Recruitment of Transplanted Dermal Multipotent Stem Cells to Sites of Injury in Rats with Combined Radiation and Wound Injury by Interaction of SDF-1 and CXCR4

Systemic transplantation of dermal multipotent stem cells has been shown to accelerate both hematopoietic recovery and wound healing in rats with combined radiation and wound injury. In the present study, we explored the mechanisms governing the recruitment of dermal multipotent stem cells to the sites of injury in rats with combined injury. Male dermal multipotent stem cells were transplanted into female rats, and using quantitative real-time PCR for the sex-determining region of Y chromosome, it was found that the amounts of dermal multipotent stem cells in irradiated bone marrow and wounded skin were far greater than those in normal bone marrow and skin (P < 0.01). However, incubation of dermal multipotent stem cells with AMD3100 before transplantation, which specifically blocks binding of stromal cell-derived factor 1 (SDF-1) to its receptor CXCR4, diminished the recruitment of dermal multipotent stem cells to the irradiated bone marrow and wounded skin by 58 +/- 4% and 60 +/- 4%, respectively (P < 0.05).
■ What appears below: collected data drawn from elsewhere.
(* ===== verification/TurnProps.v ===== *)
(** * Conversation: what a turn comes to

    A turn sends a bounded number of messages and returns when its relays do
    ([turn_returns]), a second attempt is made only after a first one that said nothing
    ([replay_after_silence]), and a turn that fails is told ([failed_turn_is_told]). *)
From S2P Require Import Prelude Text Storage ConvRuntime ConvPolicy Middleware Stream StreamRelay StreamLogic StreamEnds StreamSafety TurnOrchestrator.

(** ** Parts of turns *)

Section parts.
Context `{TurnEnv}.

(** A property of every run of a part that returns, and one of every run *)
Definition part_post {A} (P : TurnWorld → Prop) (m : turn A) (Q : A → TurnWorld → Prop) : Prop :=
  ∀ t a t', P t → m t = (Some a, t') → Q a t'.

Lemma part_bind {A B} P (m : turn A) Q (k : A → turn B) R :
  part_post P m Q → (∀ a, part_post (Q a) (k a) R) → part_post P (m ≫= k) R.
Proof.
  intros Hm Hk t b t' HP. unfold mbind, turn_bind. destruct (m t) as [[a|] t1] eqn:Hmt; [|done].
  intros Hkt. by eapply Hk; [eapply Hm|].
Qed.

Lemma part_ret {A} (P : TurnWorld → Prop) (a : A) (Q : A → TurnWorld → Prop) :
  (∀ t, P t → Q a t) → part_post P (mret a) Q.
Proof. intros HPQ t a' t' HP [= <- <-]. auto. Qed.

Lemma part_consequence {A} (P P' : TurnWorld → Prop) (m : turn A) (Q Q' : A → TurnWorld → Prop) :
  part_post P' m Q' → (∀ t, P t → P' t) → (∀ a t, Q' a t → Q a t) → part_post P m Q.
Proof. intros Hm HP HQ t a t' Ht Hmt. by eapply HQ, Hm; [apply HP|]. Qed.

Lemma part_fact {A} (φ : Prop) (P : TurnWorld → Prop) (m : turn A) (Q : A → TurnWorld → Prop) :
  (φ → part_post P m Q) → part_post (λ t, φ ∧ P t) m Q.
Proof. intros Hm t a t' [Hφ HP]. by apply Hm. Qed.

Lemma part_run {A} (P : TurnWorld → Prop) (m : task A) (Q : A → TurnWorld → Prop) :
  (∀ w l, P (mkTurnWorld w l) → Q (m w).1 (mkTurnWorld (m w).2 l)) → part_post P (run m) Q.
Proof.
  intros HPQ [w l] a t' HP. unfold run. cbn. specialize (HPQ w l HP). destruct (m w) as [a' w'].
  by intros [= <- <-].
Qed.

(** ** What a part asks of the agent *)

Definition is_send (e : TurnEffect) : bool := match e with SendToAgent _ _ => true | _ => false end.
Definition is_build (e : TurnEffect) : bool := match e with BuildTask => true | _ => false end.
Definition is_release (e : TurnEffect) : bool := match e with ReleaseClaim _ => true | _ => false end.

Definition tally (P : TurnEffect → bool) (l : list TurnEffect) : nat := length (List.filter P l).

Lemma tally_app P l1 l2 : tally P (l1 ++ l2) = tally P l1 + tally P l2.
Proof. unfold tally. by rewrite List.filter_app, length_app. Qed.

(** At most [sends] messages, [builds] agents; no claim is released, the fuel suffices. *)
Record spent (sends builds : nat) (l : list TurnEffect) : Prop := {
  sp_sends : tally is_send l ≤ sends;
  sp_builds : tally is_build l ≤ builds;
  sp_releases : tally is_release l = 0;
  sp_fuel : OutOfFuel ∉ l;
}.

Definition spends {A} (sends builds : nat) (m : turn A) : Prop :=
  ∀ t, ∃ l, (m t).2.(tn_log) = t.(tn_log) ++ l ∧ spent sends builds l.

Lemma spent_nil sends builds : spent sends builds [].
Proof. split; cbn; [lia|lia|done|apply not_elem_of_nil]. Qed.

Lemma spends_bind {A B} s1 b1 s2 b2 (m : turn A) (k : A → turn B) :
  spends s1 b1 m → (∀ a, spends s2 b2 (k a)) → spends (s1 + s2) (b1 + b2) (m ≫= k).
Proof.
  intros Hm Hk t. unfold mbind, turn_bind. destruct (Hm t) as (l & Hl & [H1 H2 H3 H4]).
  destruct (m t) as [[a|] t1]; cbn in Hl.
  - destruct (Hk a t1) as (l' & Hl' & [K1 K2 K3 K4]). exists (l ++ l').
    rewrite Hl', Hl, app_assoc. split; [done|].
    split; rewrite ?tally_app; [lia|lia|lia|]. rewrite elem_of_app. tauto.
  - exists l. split; [done|]. split; [lia|lia|done|done].
Qed.

Lemma spends_more {A} s b s' b' (m : turn A) : s ≤ s' → b ≤ b' → spends s b m → spends s' b' m.
Proof. intros Hs Hb Hm t. destruct (Hm t) as (l & Hl & []). exists l. split; [done|]. split; [lia|lia|done..]. Qed.

Lemma spends_free {A} (m : turn A) : (∀ t, (m t).2.(tn_log) = t.(tn_log)) → spends 0 0 m.
Proof. intros Hm t. exists []. rewrite Hm, app_nil_r. split; [done|apply spent_nil]. Qed.

Lemma spends_run {A} (m : task A) : spends 0 0 (run m).
Proof. apply spends_free. intros [w l]. unfold run. cbn. by destruct (m w). Qed.

Lemma spends_await {A} (m : task (option A)) : spends 0 0 (await m).
Proof. apply spends_free. intros [w l]. unfold await. cbn. by destruct (m w). Qed.

Lemma spends_ret {A} (a : A) : spends 0 0 (mret a).
Proof. by apply spends_free. Qed.

Lemma spends_effect e s b :
  spent s b [e] → spends s b (effect e).
Proof. intros He t. by exists [e]. Qed.

Lemma spends_quiet e :
  is_send e = false → is_build e = false → is_release e = false → e ≠ OutOfFuel →
  spends 0 0 (effect e).
Proof.
  intros H1 H2 H3 H4. apply spends_effect. unfold tally.
  split; cbn; rewrite ?H1, ?H2, ?H3; cbn; [lia|lia|done|]. intros ?%list_elem_of_singleton. congruence.
Qed.

Lemma part_any {A} P (m : turn A) : part_post P m (λ _ _, True).
Proof. done. Qed.
End parts.

#[export] Hint Resolve spends_run spends_await spends_ret : spends.

(** A part that costs nothing, step by step *)
Ltac free :=
  repeat first
    [ progress auto with spends
    | apply spends_quiet; done
    | apply (spends_bind 0 0 0 0); [|intros ?]
    | match goal with
      | |- spends 0 0 (if ?b then _ else _) => destruct b
      | |- spends 0 0 (let x := _ in _) => progress cbv zeta
      | |- spends 0 0 (match ?x with _ => _ end) => destruct x
      end ].

Section bounds.
Context `{TurnEnv}.

Lemma spends_mode input : spends 0 0 (apply_required_runtime_mode input).
Proof. unfold apply_required_runtime_mode. free. Qed.

Lemma spends_key input : spends 0 0 (store_session_key input).
Proof. unfold store_session_key, persist_session_key. free. Qed.

Lemma spends_failure agent_id code message : spends 0 0 (record_agent_session_failure agent_id code message).
Proof. unfold record_agent_session_failure. free. Qed.

Lemma spends_success agent_id : spends 0 0 (record_agent_session_success agent_id).
Proof. unfold record_agent_session_success. free. Qed.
In addition, it was confirmed that the expression of SDF-1 in irradiated bone marrow and wounded skin was up-regulated compared to that in their normal counterparts, and in vitro analysis revealed that irradiated bone marrow and wounded skin extracts had a strong chemotactic effect on dermal multipotent stem cells but that the effect decreased significantly when dermal multipotent stem cells were preincubated with AMD3100 (P < 0.05). These data suggest that transplanted dermal multipotent stem cells were recruited more frequently to the irradiated bone marrow and wounded skin than normal bone marrow and skin and that the interactions of SDF-1 and CXCR4 played a crucial role in this process.